KESK Çanakkale Şubesi Platformu, geçtiğimiz gün yaptığı basın açıklamasında, “İnsanca yaşamaya yetecek gelir ve güvenceli çalışma için halktan, emekten yana bir bütçe istiyoruz” diyerek, kamu emekçilerinin maaşlarında gerçekleştirilen zammın düşüklüğünü eleştirdi.

Belediye Çalışanları Sosyal Tesisleri’nde gerçekleştirilen açıklamada, elektrik, doğal gaz gibi ihtiyaçlara yapılan zamlara karşın, kamu emekçilerinin düşük zam oranı aldığı vurgulandı. Kamu Emekçileri Sendikaları Konfederasyonu (KESK) adına Sağlık ve Sosyal Hizmet Emekçileri Sendikası (SES) Şube Başkanı Canan Coşan, yaptığı açıklamada “İç içe geçen ekonomik, siyasal, sosyal sorunların hepimizin yaşamını derinden etkilediği zor bir süreçten geçiyoruz. Pandemi ve giderek derinleşen ekonomik kriz, artan işsizlik ve hayat pahalılığı halkın, emekçilerin, işçilerin gündeminin başında yer alıyor. Milyonlar, insanca yaşamanın ve insanca çalışmanın her gün daha da zorlaştığı koşullarda hayatlarını alt üst eden sorunların çözülmesini bekliyor. Ancak siyasal iktidar milyonların acil çözüm bekleyen sorunlarını görmezden gelmeye devam ediyor. 15 Temmuz darbe girişimi sonrası OHAL fırsatçılığında kurdukları baskıcı, otoriter rejimi tahkim etmeye öncelik veriyor. Krizleri çözmek yerine, yeni sorunlarla beslemeye devam ediyor. Halktan, halkın sorunlarından koptukça iktidarlarının ömrünü uzatmak için kutuplaştırıcı politikalara daha fazla sarılıyorlar. Gerçeklerin üstünü her geçen gün artan baskı, zor, şiddet ve sansür politikaları ile örtmeye çalışıyorlar. Siyasetçilerden gazetecilere, barolardan avukatlara, meslek kuruluşlarından Anayasa Mahkemesine, kıdem tazminatı ve emekliliğin ortadan kaldırılmasından, İstanbul Sözleşmesi’nin tartışmaya açılmasına, Türk Tabipleri Birliği’nin kapatılmakla tehdit edilmesine kadar uzanan baskılara her gün bir yenisini ekliyorlar” ifadelerini kullandı. 
“EMEKÇİ KESİMLER, DAR GELİRLİLER YOK SAYILMAKTADIR”
“Pandemiyle birlikte derinleşen kriz koşullarında bile, yine sermayenin, patronların çıkarları temel alınmakta, emekçi kesimler, dar gelirliler yok sayılmaktadır” diyen Coşan, “Dar gelirli, yoksul kesimleri koruyucu politikalar geliştirmek yerine sermayenin, patronların yüzünü güldüren, kamu kaynaklarının talan edilmesi ve yandaşlara akıtılması politikasına devam edilmektedir.
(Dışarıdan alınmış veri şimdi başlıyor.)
Definition changepass_cert (pass : list ascii) (buffer : list ascii) (len : nat) : outcome (Z * list ascii) :=
  if (len =? 0)%nat then Val (-1, buffer) else
  if (len <? 6)%nat then Val (-1, buffer) else
  b ← strncpy_at buffer 0 AUTH_SIG_CERT len;
  r ← strlcat b pass (Z.of_nat len);
  Val (0, r.1).

Definition changepass (r0 r1 : Z) (last : ascii) (d : list Z) (rest : list ascii) (user : option (list ascii)) (pass buffer : list ascii)
    (len : nat) : outcome (Z * list ascii) :=
  match user with
  | None => Val (-1, buffer)
  | Some user =>
    if starts_with AUTH_SIG_MD5 pass then changepass_md5 d rest (drop 3 pass) buffer len
    else if starts_with AUTH_SIG_SHA pass then changepass_sha (drop 5 pass) buffer len
    else if starts_with AUTH_SIG_PAM pass then changepass_pam user (drop 5 pass) buffer len
    else if starts_with AUTH_SIG_CERT pass then changepass_cert (drop 6 pass) buffer len
    else changepass_crypt r0 r1 last pass buffer len
  end.

(** ** A password that was set is accepted *)

Lemma strncpy_at_ok buf off src n :
  (length src < n)%nat → (off + n ≤ length buf)%nat →
  ∃ tl, strncpy_at buf off src n = Val (take off buf ++ src ++ NUL :: tl) ∧ length (take off buf ++ src ++ NUL :: tl) = length buf.
Proof.
  intros Hs Hn. unfold strncpy_at, mem_write.
  assert (Hl : length (take n (src ++ replicate n NUL)) = n) by (rewrite length_take, length_app, length_replicate; lia).
  rewrite Hl. rewrite (proj2 (Z.leb_le _ _)), (proj2 (Z.leb_le _ _)) by lia. cbn [andb]. rewrite Nat2Z.id.
  rewrite take_app_ge in * by lia. destruct n as [|n]; [lia|].
  replace (S n - length src)%nat with (S (n - length src)) in * by lia. cbn [replicate take] in *. eexists. split; [by rewrite <- app_assoc|].
  rewrite length_app in Hl. cbn [length] in Hl.
  repeat (rewrite length_app || rewrite length_take || rewrite length_drop || cbn [length]). rewrite length_take in Hl. lia.
Qed.

Lemma strncpy_at_start buf src n :
  (length src < n)%nat → (n ≤ length buf)%nat → nul_free src → ∃ b, strncpy_at buf 0 src n = Val b ∧ cstring b = src.
Proof.
  intros Hs Hn Hf. destruct (strncpy_at_ok buf 0 src n Hs Hn) as (tl & Hb & _). eexists. split; [done|]. by apply cstring_app_nul.
Qed.

Lemma starts_with_head p x c s : head p = Some x → x ≠ c → starts_with p (c :: s) = false.
Proof.
  destruct p as [|y p]; [done|]. intros [= ->] Hx. unfold starts_with. cbn [length take]. destruct (streq _ _) eqn:E; [|done].
  apply streq_true in E. congruence.
Qed.

(** A character that starts no signature. *)
Lemma not_signature p c s :
  p ∈ [AUTH_SIG_MD5; AUTH_SIG_SHA; AUTH_SIG_PAM; AUTH_SIG_CERT; AUTH_SIG_KRB] → 46 ≤ code c ≤ 122 → starts_with p (c :: s) = false.
Proof.
  intros Hp Hc. assert (Hx : ∀ x, code x < 46 ∨ 122 < code x → x ≠ c) by (intros x Hx ->; lia).
  assert (Ha : Forall (λ p, default 100 (code <$> head p) < 46 ∨ 122 < default 100 (code <$> head p))
    [AUTH_SIG_MD5; AUTH_SIG_SHA; AUTH_SIG_PAM; AUTH_SIG_CERT; AUTH_SIG_KRB]) by (repeat constructor; vm_compute; auto).
  rewrite Forall_forall in Ha. specialize (Ha p Hp). destruct (head p) as [x|] eqn:E; [|cbn in Ha; lia].
  apply (starts_with_head p x); [done|]. by apply Hx.
Qed.

Lemma code_chr z : 0 ≤ z < 256 → code (chr z) = z.
Proof. intros Hz. unfold code, chr. rewrite N_ascii_embedding by lia. lia. Qed.

Lemma rem_26 x : -26 < Z.rem x 26 < 26.
Proof. pose proof (Z.rem_bound_abs x 26 ltac:(lia)). change (Z.abs 26) with 26 in *. lia. Qed.

Lemma salt_chars_range r0 r1 : 0 ≤ r0 → 97 ≤ code (salt_chars r0 r1).1 ≤ 122 ∧ 72 ≤ code (salt_chars r0 r1).2 ≤ 122.
Proof.
  intros H0. unfold salt_chars. cbn [fst snd]. pose proof (Z.rem_bound_pos r0 26 H0 ltac:(lia)) as Hr.
  pose proof (rem_26 (s32 (r1 * 72 + 3))) as Hs. revert Hr Hs. generalize (Z.rem r0 26), (Z.rem (s32 (r1 * 72 + 3)) 26).
  intros a b Hr Hs. rewrite !code_chr by lia. lia.
Qed.

Lemma code_nul_free l a b : 0 < a → Forall (λ c, a ≤ code c ≤ b) l → nul_free l.
Proof. intros Ha Hl Hin. rewrite Forall_forall in Hl. specialize (Hl NUL Hin). change (code NUL) with 0 in Hl. lia. Qed.

Lemma crypt_accepted r0 r1 user pass buffer len :
  0 ≤ r0 → (14 ≤ len ≤ length buffer)%nat →
  ∃ b, changepass_crypt r0 r1 NUL pass buffer len = Val (0, b) ∧ check_auth (Some user) (Some pass) (Some (cstring b)) = Val 1.
Proof.
  intros H0 Hlen. unfold changepass_crypt. rewrite (proj2 (Nat.eqb_neq _ _)) by lia.
  destruct (salt_chars_range r0 r1 H0) as [Hs0 Hs1]. destruct (salt_chars r0 r1) as [s0 s1]. cbn [fst snd] in *.
  assert (Hn0 : s0 ≠ NUL) by (intros ->; change (code NUL) with 0 in Hs0; lia). assert (Hn1 : s1 ≠ NUL) by (intros ->; change (code NUL) with 0 in Hs1; lia).
  change [s0; s1; NUL] with ([s0; s1] ++ NUL :: []). unfold buf_str. rewrite bool_decide_eq_true_2 by set_solver.
  rewrite cstring_app_nul by (unfold nul_free; set_solver). run. unfold crypt at 1. cbn [length Nat.ltb Nat.leb andb].
  destruct (des_crypt_shape pass s0 s1 [] Hn1) as (out & Hr & Hol & Ho). rewrite Hr. run.
  assert (Hnf : nul_free (s0 :: s1 :: out)) by (apply (code_nul_free _ 46 122); [lia|]; repeat constructor; (lia || done)).
  destruct (strncpy_at_start buffer (s0 :: s1 :: out) len) as (b & Hb & Hc); [cbn [length]; lia|lia|done|]. rewrite Hb. run.
  exists b. split; [done|]. rewrite Hc. unfold check_auth.
  rewrite !(not_signature _ s0) by (lia || set_solver). cbn [checkpass_crypt]. unfold crypt.
  replace (streq (take 3 (s0 :: s1 :: out)) MD5_MAGIC) with false.
  2:{ symmetry. apply (not_signature AUTH_SIG_MD5 s0 (s1 :: out)); [set_solver|lia]. }
  rewrite andb_false_r, (des_crypt_again pass s0 s1 [] _ Hn1 Hr). run. by rewrite (proj2 (streq_true _ _) eq_refl).
Qed.

(** *** With MD5 *)

Lemma itoa64_in i : (i < 64)%nat → 46 ≤ code (nth i itoa64 NUL) ≤ 122.
Proof.
  intros Hi. assert (Hall : Forall (λ i, 46 ≤ code (nth i itoa64 NUL) ≤ 122) (seq 0 64)) by (apply (bool_decide_unpack _); by vm_compute).
  rewrite Forall_forall in Hall. apply Hall, elem_of_seq. lia.
Qed.

Lemma to64_range v n : length (to64 v n) = n ∧ Forall (λ c, 46 ≤ code c ≤ 122) (to64 v n).
Proof.
  revert v. induction n as [|n IH]; intros v; cbn [to64 length]; [done|]. destruct (IH (Z.shiftr v 6)) as [H1 H2]. rewrite H1. split; [done|].
  constructor; [|done]. apply itoa64_in. change 0x3f with (Z.ones 6). rewrite Z.land_ones by lia.
  pose proof (Z.mod_pos_bound v (2 ^ 6) ltac:(lia)). lia.
Qed.

Lemma crypt_text_range f : length (crypt_text f) = 22%nat ∧ Forall (λ c, 46 ≤ code c ≤ 122) (crypt_text f).
Proof.
  unfold crypt_text. cbv zeta. repeat match goal with |- context [to64 ?v ?n] =>
    let H1 := fresh in let H2 := fresh in destruct (to64_range v n) as [H1 H2]; generalize dependent (to64 v n); intros end.
  rewrite !length_app, !Forall_app. split_and!; (done || lia).
Qed.

Lemma random_salt d : (8 ≤ length d)%nat → Forall (λ b, 0 ≤ b < 64) (take 8 d) →
  ∃ salt, _pass_get_random d = Val salt ∧ length salt = 8%nat ∧ Forall (λ c, 46 ≤ code c ≤ 122) salt.
Proof.
  intros Hd Hb. unfold _pass_get_random. assert (Hl : length (take 8 d) = 8%nat) by (rewrite length_take; lia). revert Hl Hb. clear Hd.
  generalize (take 8 d). intros l <- Hb.
  induction Hb as [|b l Hb Hl IH]; [by exists []|]. destruct IH as (salt & Hs & H1 & H2).
  exists (nth (Z.to_nat b) itoa64 NUL :: salt). cbn [mapM length]. rewrite (proj2 (Z.ltb_lt _ _)) by lia. run. rewrite Hs. run.
  split_and!; [done|lia|]. constructor; [|done]. apply itoa64_in. lia.
Qed.

(** What follows the salt in a stored password. *)
Definition md5_crypt_tail (pw sp : list ascii) : list Z :=
  let p := map code pw in
  let s := map code sp in
  let final := md5_of junk [p; s; p] in
  let final := md5_of junk ([p; map code MAGIC; s] ++ repeated (length p) final (length p) ++
                            bit_bytes (S (length p)) p (Z.of_nat (length p))) in
  fold_left (crypt_round junk p s) (seq 0 1000) final.

Lemma md5_crypt_salted pw sp salt : true_salt salt = sp → md5_crypt junk pw salt = MAGIC ++ sp ++ str "$" ++ crypt_text (md5_crypt_tail pw sp).
Proof. intros <-. unfold md5_crypt, md5_crypt_tail. cbv zeta. reflexivity. Qed.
Siyasal iktidar, İşsizlik Fonundan, Merkez Bankasının ihtiyaç akçesinden, Varlık fonuna aktarılan kamu sigortalarından sonra, gözünü şimdi de Bireysel Emeklilik Sistemi (BES) fon birikimlerine dikmiştir. Tüm bunlara rağmen, çizilen tozpembe tablolara, işsizlik ve enflasyon oranlarına, pandemi tablosuna, gerçeği yansıtmayan ne kadar resmi veri varsa inanmamız beklenmektedir. Bilimsel olarak COVİD-19 testi pozitif çıkan her vaka hasta kabul edilmesine rağmen; iktidar sadece semptom gösterenlerin hasta sayılmasında ısrar ederek halkın sağlığını hiçe saymaktadır” ifadelerini kullandı.
“ENFLASYON FARKI DAHİL SADECE YÜZDE 15 ARTIŞ YAŞANMIŞTIR”
Coşan, tüm ücretli kesimler gibi kamu emekçilerinin de ülkede yaşanan sorunlardan payına düşeni fazlasıyla aldıklarını söyleyerek, “İğneden ipliğe gelen zamlarla maaşlarımız erimeye devam ediyor. Son 1 yıl içinde doğalgaz % 34, son 15 ay içinde elektrik %40, son 2 ay içinde ekmek %20 zamlanmıştır. 2019 Temmuzunda dolar 5,63 TL iken, bugün 7,80 TL seviyesini aşmış, son 14 ay içinde Türk Lirası dolar karşısında yüzde %38,5 değer kaybetmiş, dört kişilik bir ailenin açlık sınırında %21, yoksulluk sınırında %20 artış yaşanmıştır. Buna karşın son 18 ayda kamu emekçilerinin maaşlarında, enflasyon farkı dahil sadece yüzde 15 artış yaşanmıştır. Salgın süreci, eğitim emekçilerinin ek ders, sağlık emekçilerinin ek ödemelerinin kesilmesi, sözleşmeli, güvencesiz istihdamın artırılması aracına dönüşmektedir. Hayat pahalılığından, işsizlikten en çok etkilenen kesimlerin başında hukuksuz OHAL KHK’ larıyla işinden ekmeğinden edilen ihraç kamu emekçileri gelmektedir. OHAL Komisyonu KESK’li ihraçlar hakkındaki kararlarını erteleyerek, yaşanan mağduriyeti katmerli hale getirmektedir.
Tüm bu olumsuzluklara rağmen; 3 milyon kamu emekçisi ve 2 milyon emeklinin, yandaş konfederasyon yönetiminin imzaladığı TİS’ lerle yapılan sefalet oranlı maaş artışlarıyla yetinmesi, güvenceli-kadrolu istihdamdan vazgeçmesi beklenmektedir” dedi.
“BÜTÇE SÜRECİ BAŞLAMIŞ BULUNMAKTADIR”
Coşan, “İşte bu koşullarda, başta emekçi ve dar gelirlileri ve tüm toplumu yakından ilgilendiren bütçe süreci başlamış bulunmaktadır. Yeni Ekonomik Program ve iktidarın 18 yıllık pratiği; yine ülke kaynaklarının, vergilerin sermayeye, yandaşlara, savaş politikalarına aktarıldığı, tüm yükün emekçilere yıkıldığı, eşitsizlikleri artıran, toplumsal cinsiyet körü bir bütçenin hazırlandığını göstermektedir.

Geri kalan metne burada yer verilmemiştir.